Fortunately, the woman does not show any symptoms of hantavirus, according to French authorities, who said she will be forbidden from leaving Pitcairn until it is confirmed that she poses no danger. Keeping her in place shouldn’t be hard, since the boat between Mangareva and Pitcairn only makes the trip once a week.

There is a real irony in two remote islands—populated by people who like being left alone by the outside world—becoming some of the first places affected by a global pandemic. But both island societies also owe their existence to global trade.

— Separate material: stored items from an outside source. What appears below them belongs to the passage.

(* ===== verification/Format.v ===== *)
(** V1 wire records of the active file and of the frame envelope
    (src/src/format.rs): the two 4 KiB sectors of an active file, the 24-byte
    record header, and lowercase hexadecimal digests. A [&'static str] carried
    by [FormatError::Invalid] is diagnostic text and is dropped. *)

From S2P Require Import Prelude Domain Layout.
From stdpp Require Import base strings gmap list sorting.
From Stdlib Require Import ZArith Lia.
Open Scope Z_scope.

Definition FORMAT_VERSION : Z := 1.
Definition SECTOR_SIZE : Z := 4096.
Definition ACTIVE_HEADER_SIZE : Z := SECTOR_SIZE.
Definition ACTIVE_STATE_SIZE : Z := SECTOR_SIZE.
Definition ACTIVE_METADATA_SIZE : Z := ACTIVE_HEADER_SIZE + 2 * ACTIVE_STATE_SIZE.
Definition FRAME_HEADER_SIZE : Z := 24.
Definition MAX_FRAME_PAYLOAD : Z := 8 * 1024 * 1024.

Definition ACTIVE_MAGIC : bytes := ascii "ZSQLAC01".
Definition FRAME_MAGIC : bytes := ascii "PFR1".
Definition ACTIVE_STATE_MAGIC : bytes := ascii "ZSQLAS01".

Inductive Codec : Set := CodecRaw | CodecZstd.

#[export] Instance Codec_eq_dec : EqDecision Codec.
Proof. solve_decision. Defined.

Definition Codec_byte (c : Codec) : Z :=
  match c with CodecRaw => 0 | CodecZstd => 1 end.
Definition Codec_try_from (v : Z) : result FormatError Codec :=
  if v =? 0 then Ok CodecRaw else if v =? 1 then Ok CodecZstd else Err FInvalid.

Record StoragePolicyRecord : Set := mkPolicy {
  pol_rollover_bytes : Z;
  pol_dictionary_bytes : Z;
  pol_sample_bytes : Z;
}.

Record ActiveHeader : Set := mkActiveHeader {
  ah_attachment_id : Digest;
  ah_database_id : Digest;
  ah_page_size : Z;
  ah_start_txid : Z;
  ah_base_history : Digest;
  ah_parent_physical_digest : Digest;
  ah_base_logical_size : Z;
  ah_policy : StoragePolicyRecord;
  ah_layout : LayoutPolicy;
  ah_source_bytes : Z;
  ah_source_header_digest : Digest;
}.

Record ActiveState : Set := mkActiveState {
  as_database_id : Digest;
  as_sequence : Z;
  as_txid : Z;
  as_logical_size : Z;
  as_page_size : Z;
  as_history : Digest;
  as_commit_unix : Z;
  as_first_commit_unix : Z;
  as_record_count : Z;
  as_truncate_pages : option Z;
}.

Record FrameHeader : Set := mkFrameHeader {
  fh_page_no : Z;
  fh_codec : Codec;
  fh_dictionary_index : Z;
  fh_stored_len : Z;
  fh_raw_len : Z;
}.

#[export] Instance StoragePolicyRecord_eq_dec : EqDecision StoragePolicyRecord.
Proof. solve_decision. Defined.
#[export] Instance ActiveHeader_eq_dec : EqDecision ActiveHeader.
Proof. solve_decision. Defined.
#[export] Instance ActiveState_eq_dec : EqDecision ActiveState.
Proof. solve_decision. Defined.
#[export] Instance FrameHeader_eq_dec : EqDecision FrameHeader.
Proof. solve_decision. Defined.

Definition put_u16 (o : bytes) (offset v : Z) : bytes := put o offset (le_bytes 2 v).
Definition put_u32 (o : bytes) (offset v : Z) : bytes := put o offset (le_bytes 4 v).
Definition get_u16 (i : bytes) (offset : Z) : Z := le_val (slice i offset (offset + 2)).
Definition get_u32 (i : bytes) (offset : Z) : Z := le_val (slice i offset (offset + 4)).

Definition valid_page_size (size : Z) : bool :=
  (512 <=? size) && (size <=? 65536) && is_power_of_two size.

Definition valid_policy (p : StoragePolicyRecord) : bool :=
  ((pol_rollover_bytes p =? 0) || (1024 * 1024 <=? pol_rollover_bytes p)) &&
  is_ok (DictionaryPolicy_new (pol_dictionary_bytes p) (pol_sample_bytes p)).

(** [put_policy] writes the 48 bytes that start at [base]. *)
Definition put_policy (o : bytes) (base : Z) (p : StoragePolicyRecord) : bytes :=
  let o := put_u64 o (base + 8) (pol_rollover_bytes p) in
  let o := put_u32 o (base + 16) (pol_dictionary_bytes p) in
  put_u64 o (base + 20) (pol_sample_bytes p).

Definition get_policy (i : bytes) : StoragePolicyRecord :=
  mkPolicy (get_u64 i 8) (get_u32 i 16) (get_u64 i 20).

Definition nibble (v : Z) : result FormatError Z :=
  if (48 <=? v) && (v <=? 57) then Ok (v - 48)
  else if (97 <=? v) && (v <=? 102) then Ok (v - 97 + 10)
  else Err FInvalid.

Definition hex_digit (v : Z) : Z := if v <? 10 then 48 + v else 97 + (v - 10).

(** [write!("{byte:02x}")] of every byte. *)
Definition hex (d : Digest) : bytes :=
  flat_map (fun b => [hex_digit (Z.shiftr b 4); hex_digit (Z.land b 15)]) d.

Fixpoint parse_pairs (v : bytes) : result FormatError bytes :=
  match v with
  | a :: b :: v' =>
      let* h := nibble a in
      let* l := nibble b in
      let* rest := parse_pairs v' in
      Ok (Z.lor (Z.shiftl h 4) l :: rest)
  | _ => Ok []
  end.

Definition parse_hex_digest (v : bytes) : result FormatError Digest :=
  fail_if negb (zlen v =? 64) with FInvalid ;;
  parse_pairs v.

Section WithHashes.
Context `{Hashes}.

Definition digest (i : bytes) : Digest := blake3 i.

Definition genesis_history : Digest := digest (ascii "zsqlite/sealed-lineage/v1/genesis").

Definition put_sector_checksum (o : bytes) : bytes :=
  put_u32 o (SECTOR_SIZE - 4) (crc32 (slice o 0 (SECTOR_SIZE - 4))).

Definition check_sector (i magic : bytes) : result FormatError unit :=
  fail_if negb (bytes_eqb (slice i 0 8) magic) with FInvalid ;;
  fail_if negb (get_u16 i 8 =? FORMAT_VERSION) with FVersion ;;
  fail_if negb (get_u32 i (SECTOR_SIZE - 4) =? crc32 (slice i 0 (SECTOR_SIZE - 4)))
    with FChecksum ;;
  Ok tt.

Definition put_record_checksum (n : Z) (o : bytes) : bytes :=
  put_u32 o (n - 4) (crc32 (slice o 0 (n - 4))).

Definition check_record (n : Z) (i : bytes) : result FormatError unit :=
  fail_if negb (get_u32 i (n - 4) =? crc32 (slice i 0 (n - 4))) with FChecksum ;;
  Ok tt.

(** *** Active state sector *)

Definition ActiveState_encode (s : ActiveState) : bytes :=
  let o := zeros ACTIVE_STATE_SIZE in
  let o := put o 0 ACTIVE_STATE_MAGIC in
  let o := put_u16 o 8 FORMAT_VERSION in
  let o := put o 16 (as_database_id s) in
  let o := put_u64 o 48 (as_sequence s) in
  let o := put_u64 o 56 (as_txid s) in
  let o := put_u64 o 64 (as_logical_size s) in
  let o := put_u32 o 72 (as_page_size s) in
  let o := put o 80 (as_history s) in
  let o := put_u64 o 112 (as_commit_unix s) in
  let o := put_u64 o 120 (as_record_count s) in
  let o := match as_truncate_pages s with
           | Some pages => put_u32 (put o 128 [1]) 132 pages
           | None => o
           end in
  let o := put_u64 o 136 (as_first_commit_unix s) in
  put_sector_checksum o.

Definition state_invalid (i : bytes) (s : ActiveState) : bool :=
  (as_sequence s =? 0)
  || ((as_page_size s =? 0) && negb (as_logical_size s =? 0))
  || (negb (as_page_size s =? 0) &&
      (negb (valid_page_size (as_page_size s)) ||
       negb (is_multiple_of (as_logical_size s) (as_page_size s))))
  || negb (all_zero (slice i 10 16))
  || negb (all_zero (slice i 76 80))
  || match as_truncate_pages s with
     | None => false
     | Some pages =>
         (as_page_size s =? 0) || (as_logical_size s / as_page_size s <? pages)
     end
  || negb (all_zero (slice i 129 132))
  || negb (all_zero (slice i 144 (ACTIVE_STATE_SIZE - 4))).

Definition ActiveState_decode (i : bytes) : result FormatError ActiveState :=
  let* _ := check_sector i ACTIVE_STATE_MAGIC in
  let* truncate :=
    (if (byte_at i 128 =? 0) && (get_u32 i 132 =? 0) then Ok None
     else if byte_at i 128 =? 1 then Ok (Some (get_u32 i 132))
     else Err FInvalid) in
  let s := {|
    as_database_id := slice i 16 48;
    as_sequence := get_u64 i 48;
    as_txid := get_u64 i 56;
    as_logical_size := get_u64 i 64;
    as_page_size := get_u32 i 72;
    as_history := slice i 80 112;
    as_commit_unix := get_u64 i 112;
    as_first_commit_unix := get_u64 i 136;
    as_record_count := get_u64 i 120;
    as_truncate_pages := truncate;
  |} in
  fail_if state_invalid i s with FInvalid ;;
  Ok s.

(** *** Active header sector *)

Definition ActiveHeader_encode (h : ActiveHeader) : bytes :=
  let o := zeros SECTOR_SIZE in
  let o := put o 0 ACTIVE_MAGIC in
  let o := put_u16 o 8 FORMAT_VERSION in
  let o := put o 16 (ah_database_id h) in
  let o := put_u32 o 64 (ah_page_size h) in
  let o := put_u64 o 72 (ah_start_txid h) in
  let o := put o 80 (ah_base_history h) in
  let o := put o 112 (ah_parent_physical_digest h) in
  let o := put_u64 o 144 (ah_base_logical_size h) in
  let o := put_policy o 208 (ah_policy h) in
  let o := put o 256 (LayoutPolicy_encode (ah_layout h)) in
  let o := put o 384 (ah_attachment_id h) in
  let o := put_u64 o 416 (ah_source_bytes h) in
  let o := put o 424 (ah_source_header_digest h) in
  put_sector_checksum o.

Definition header_invalid (i : bytes) (h : ActiveHeader) : bool :=
  (ah_start_txid h =? 0)
  || negb (all_zero (slice i 10 16))
  || negb (all_zero (slice i 48 64))
  || negb (all_zero (slice i 68 72))
  || negb (all_zero (slice i 152 208))
  || negb (valid_policy (ah_policy h))
  || (negb (ah_page_size h =? 0) && negb (valid_page_size (ah_page_size h)))
  || ((ah_page_size h =? 0) && negb (ah_base_logical_size h =? 0))
  || (negb (ah_page_size h =? 0) &&
      negb (is_multiple_of (ah_base_logical_size h) (ah_page_size h)))
  || xorb (ah_start_txid h =? 1) (bytes_eqb (ah_parent_physical_digest h) ZERO_DIGEST)
  || ((ah_start_txid h =? 1) && negb (bytes_eqb (ah_base_history h) genesis_history))
  || negb (all_zero (slice i 236 256))
  || xorb (ah_source_bytes h =? 0) (bytes_eqb (ah_source_header_digest h) ZERO_DIGEST)
  || (negb (ah_source_bytes h =? 0) &&
      ((ah_page_size h =? 0)
       || negb (is_multiple_of (ah_source_bytes h) (ah_page_size h))
       || negb (ah_start_txid h =? 1)))
  || negb (all_zero (slice i 456 (ACTIVE_HEADER_SIZE - 4))).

Pitcairn Island was settled by mutineers on the HMS Bounty and their Polynesian wives. In 1789, the Bounty left Tahiti with a cargo of breadfruit, which the British Empire was hoping to cultivate in its Caribbean colonies. The crew members, who spent five idyllic months in Tahiti, decided they had enough of their harsh, paranoid captain. They left him behind on a small boat and took the Bounty to an uninhabited island.

After its rediscovery by British sailors several decades later, Pitcairn became a destination for Christian missionaries—and later tourists—looking for one of the furthest frontiers on Earth. That is likely why the woman from the Hondius bolted for Pitcairn after her Atlantic cruise. There was also a darker side to the island’s isolation. In 2004, a special tribunal found one-third of the male population guilty of sexual abuse.

Tristan da Cunha’s history is not quite as lawless. The island was first settled in 1810 by the eccentric American sailor Jonathan Lambert, who declared himself ruler of a new nation, the Islands of Refreshment. He made a living selling supplies and seal oil to passing ships before drowning two years later. In 1816, the British Empire annexed Tristan da Cunha, then inhabited by Lambert’s Italian-American follower Tomasso Corri, to prevent the island from being used as a U.S. or French military base.

Ships continued to stop at the island in search of fresh food, and the population grew from sailors who couldn’t or wouldn’t leave. Tristan da Cunha was a society without modern technology, written laws, or crime, according to the 2016 book Britain’s Treasure Islands by Stewart McPherson. Their currency was the potato, which they grew and traded with visiting sailors.

In 1961, a volcano forced the entire Tristanian population to flee onto small boats. They were fortunately picked up by a passing cruise ship and evacuated to England. It was a dramatic and unpleasant introduction to the modern world. Pestered by journalists, street vendors, Jehovah’s Witnesses, and criminals, the Tristanian refugees decided to go home after less than a year.

“I didn’t like the noise,” Tristanian returnee Harold Green later told McPherson. “It’s so quiet on Tristan that sometimes you can hear the grass growing.”

But the world also had a way of bringing uninvited trouble to Tristan da Cunha. In 1882, an American crew purposely wrecked their ship on the island in what McPherson calls a likely insurance scam. Rats from the ship destroyed Tristan da Cunha’s previously rat-free ecosystem. Accidental shipwrecks in 2006 and 2011 sparked fears of bringing similar infestations, McPherson writes.

Ironic, then, that one of the Tristanians themselves brought the hantavirus to Tristan da Cunha from a vacation abroad. Even the residents of the Island of Refreshment need refreshment elsewhere, sometimes.